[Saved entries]
--------------------

(** C1: In every reachable state of a controller, every admissible input (HCI
    packet, PDU from the medium, tick) is handled without undefined behaviour,
    leads to a well-formed state, and hands the transport only well-formed HCI
    packets and medium frames, their length fields agreeing with their
    contents. *)
Theorem controller_safe a o ll i :
  addr_ok a → ll_reachable a o ll → input_ok ll i →
  ∃ ll' outs, ll_input i ll = Ok (tt, ll', outs) ∧ ll_ok ll' ∧ Forall out_ok outs.
Proof.
  intros Ha Hr Hi.
  pose proof (ll_input_safe _ _ (ll_reachable_ok _ _ _ Ha Hr) Hi) as H.
  apply wp_elim in H as ([] & ll' & outs & E & ? & ? & _). eauto.
Qed.

(** ** One acknowledgement per command *)

(** The packet acknowledges [op]: Command Complete or Command Status. *)
Definition acks (op : Z) (pkt : list Z) : Prop :=
  (∃ n k params, pkt = [HCI_EVT_PKT; EVT_CMD_COMPLETE; n; k; lo8 op; hi8 op] ++ params
                 ∧ 1 ≤ k) ∨
  (∃ st k, pkt = [HCI_EVT_PKT; EVT_CMD_STATUS; 4; st; k; lo8 op; hi8 op] ∧ 1 ≤ k).

(** Any event that is not an acknowledgement. *)
Definition not_ack (o : out) : Prop :=
  match o with
  | ToHost pkt => pkt !! 1%nat ≠ Some EVT_CMD_COMPLETE ∧ pkt !! 1%nat ≠ Some EVT_CMD_STATUS
  | ToMedium _ _ => True
  end.

Abbreviation quiet := (safe ll_ok not_ack).

Lemma send_local_quiet cap pkt ll Q :
  ll_ok ll → zlen pkt ≤ cap → not_ack (ToHost pkt) → Q tt ll →
  quiet (local_buf cap pkt ≫= send_hci) ll Q.
Proof.
  intros. safe_step. safe_step; [done|done|]. unfold send_hci. safe_step.
  safe_step; [done|]. safe_step; [done| |done]. by safe_step.
Qed.

Lemma send_ll_control_quiet c op params ll Q :
  ll_ok ll → zlen params ≤ 61 → Q tt ll → quiet (send_ll_control c op params) ll Q.
Proof.
  intros. unfold send_ll_control. safe_step. safe_step; [done|zlen_lia|].
  unfold send_data_pdu, to_medium. safe_step. safe_step; [done|]. safe_step.
  safe_step; [done|]. safe_step; [done| |done]. by safe_step.
Qed.

(** [m] acknowledges [op] first and then emits no further acknowledgement. *)
Definition answers (op : Z) (m : LL unit) (ll : vbt_ll) : Prop :=
  wp m ll (λ _ ll' o, ∃ a r, o = ToHost a :: r ∧ acks op a ∧ Forall not_ack r).

Lemma cmd_credits_pos ll : ll_ok ll → 1 ≤ cmd_credits ll.
Proof.
  intros []. unfold cmd_credits. destruct (Z.eqb_spec (num_hci_cmd ll) 0); [done|].
  unfold is_u8 in *. lia.
Qed.

Section Answers.
Context (pkt : list Z) (plen op : Z).
Hypothesis (Hpkt : bytes_ok pkt) (Hbuf : 36 ≤ zlen pkt).
Implicit Types (ll : vbt_ll).

(** The host callback is installed. *)
Definition host_up ll : Prop := hci_to_host (ops ll) = true.

Lemma cmd_complete_answers ret ll :
  ll_ok ll → host_up ll → zlen ret ≤ 252 → answers op (cmd_complete op ret) ll.
Proof.
  intros Hll Hup Hr. unfold answers, cmd_complete. wp_step. wp_step. wp_step.
  apply wp_local_buf; [zlen_lia|]. unfold send_hci. wp_step. wp_step. rewrite Hup.
  apply wp_emit. eexists _, []. split; [reflexivity|]. split; [|done].
  left. eexists _, (cmd_credits ll), ret. split; [reflexivity|by apply cmd_credits_pos].
Qed.

(** A status reply, followed by steps that send no acknowledgement. *)
Lemma cmd_status_then st (k : LL unit) ll :
  ll_ok ll → host_up ll → quiet k ll nopost → answers op (cmd_status op st;; k) ll.
Proof.
  intros Hll Hup Hk. unfold answers, cmd_status. wp_step. wp_step. wp_step. wp_step.
  apply wp_local_buf; [done|]. unfold send_hci. wp_step. wp_step. rewrite Hup.
  apply wp_emit. eapply wp_mono; [exact Hk|]. intros [] ll' o (_ & Ho & _).
  eexists _, o. split; [reflexivity|]. split; [|done].
  right. exists st, (cmd_credits ll). split; [done|by apply cmd_credits_pos].
Qed.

--------------------

*Your goal*. In full and without changes, give the data above once more.

*Written response*.
(** C1: In every reachable state of a controller, every admissible input (HCI
    packet, PDU from the medium, tick) is handled without undefined behaviour,
    leads to a well-formed state, and hands the transport only well-formed HCI
    packets and medium frames, their length fields agreeing with their
    contents. *)
Theorem controller_safe a o ll i :
  addr_ok a → ll_reachable a o ll → input_ok ll i →
  ∃ ll' outs, ll_input i ll = Ok (tt, ll', outs) ∧ ll_ok ll' ∧ Forall out_ok outs.
Proof.
  intros Ha Hr Hi.
  pose proof (ll_input_safe _ _ (ll_reachable_ok _ _ _ Ha Hr) Hi) as H.
  apply wp_elim in H as ([] & ll' & outs & E & ? & ? & _). eauto.
Qed.

(** ** One acknowledgement per command *)

(** The packet acknowledges [op]: Command Complete or Command Status. *)
Definition acks (op : Z) (pkt : list Z) : Prop :=
  (∃ n k params, pkt = [HCI_EVT_PKT; EVT_CMD_COMPLETE; n; k; lo8 op; hi8 op] ++ params
                 ∧ 1 ≤ k) ∨
  (∃ st k, pkt = [HCI_EVT_PKT; EVT_CMD_STATUS; 4; st; k; lo8 op; hi8 op] ∧ 1 ≤ k).

(** Any event that is not an acknowledgement. *)
Definition not_ack (o : out) : Prop :=
  match o with
  | ToHost pkt => pkt !! 1%nat ≠ Some EVT_CMD_COMPLETE ∧ pkt !! 1%nat ≠ Some EVT_CMD_STATUS
  | ToMedium _ _ => True
  end.

Abbreviation quiet := (safe ll_ok not_ack).

Lemma send_local_quiet cap pkt ll Q :
  ll_ok ll → zlen pkt ≤ cap → not_ack (ToHost pkt) → Q tt ll →
  quiet (local_buf cap pkt ≫= send_hci) ll Q.
Proof.
  intros. safe_step. safe_step; [done|done|]. unfold send_hci. safe_step.
  safe_step; [done|]. safe_step; [done| |done]. by safe_step.
Qed.

Lemma send_ll_control_quiet c op params ll Q :
  ll_ok ll → zlen params ≤ 61 → Q tt ll → quiet (send_ll_control c op params) ll Q.
Proof.
  intros. unfold send_ll_control. safe_step. safe_step; [done|zlen_lia|].
  unfold send_data_pdu, to_medium. safe_step. safe_step; [done|]. safe_step.
  safe_step; [done|]. safe_step; [done| |done]. by safe_step.
Qed.

(** [m] acknowledges [op] first and then emits no further acknowledgement. *)
Definition answers (op : Z) (m : LL unit) (ll : vbt_ll) : Prop :=
  wp m ll (λ _ ll' o, ∃ a r, o = ToHost a :: r ∧ acks op a ∧ Forall not_ack r).

Lemma cmd_credits_pos ll : ll_ok ll → 1 ≤ cmd_credits ll.
Proof.
  intros []. unfold cmd_credits. destruct (Z.eqb_spec (num_hci_cmd ll) 0); [done|].
  unfold is_u8 in *. lia.
Qed.

Section Answers.
Context (pkt : list Z) (plen op : Z).
Hypothesis (Hpkt : bytes_ok pkt) (Hbuf : 36 ≤ zlen pkt).
Implicit Types (ll : vbt_ll).

(** The host callback is installed. *)
Definition host_up ll : Prop := hci_to_host (ops ll) = true.

Lemma cmd_complete_answers ret ll :
  ll_ok ll → host_up ll → zlen ret ≤ 252 → answers op (cmd_complete op ret) ll.
Proof.
  intros Hll Hup Hr. unfold answers, cmd_complete. wp_step. wp_step. wp_step.
  apply wp_local_buf; [zlen_lia|]. unfold send_hci. wp_step. wp_step. rewrite Hup.
  apply wp_emit. eexists _, []. split; [reflexivity|]. split; [|done].
  left. eexists _, (cmd_credits ll), ret. split; [reflexivity|by apply cmd_credits_pos].
Qed.

(** A status reply, followed by steps that send no acknowledgement. *)
Lemma cmd_status_then st (k : LL unit) ll :
  ll_ok ll → host_up ll → quiet k ll nopost → answers op (cmd_status op st;; k) ll.
Proof.
  intros Hll Hup Hk. unfold answers, cmd_status. wp_step. wp_step. wp_step. wp_step.
  apply wp_local_buf; [done|]. unfold send_hci. wp_step. wp_step. rewrite Hup.
  apply wp_emit. eapply wp_mono; [exact Hk|]. intros [] ll' o (_ & Ho & _).
  eexists _, o. split; [reflexivity|]. split; [|done].
  right. exists st, (cmd_credits ll). split; [done|by apply cmd_credits_pos].
Qed.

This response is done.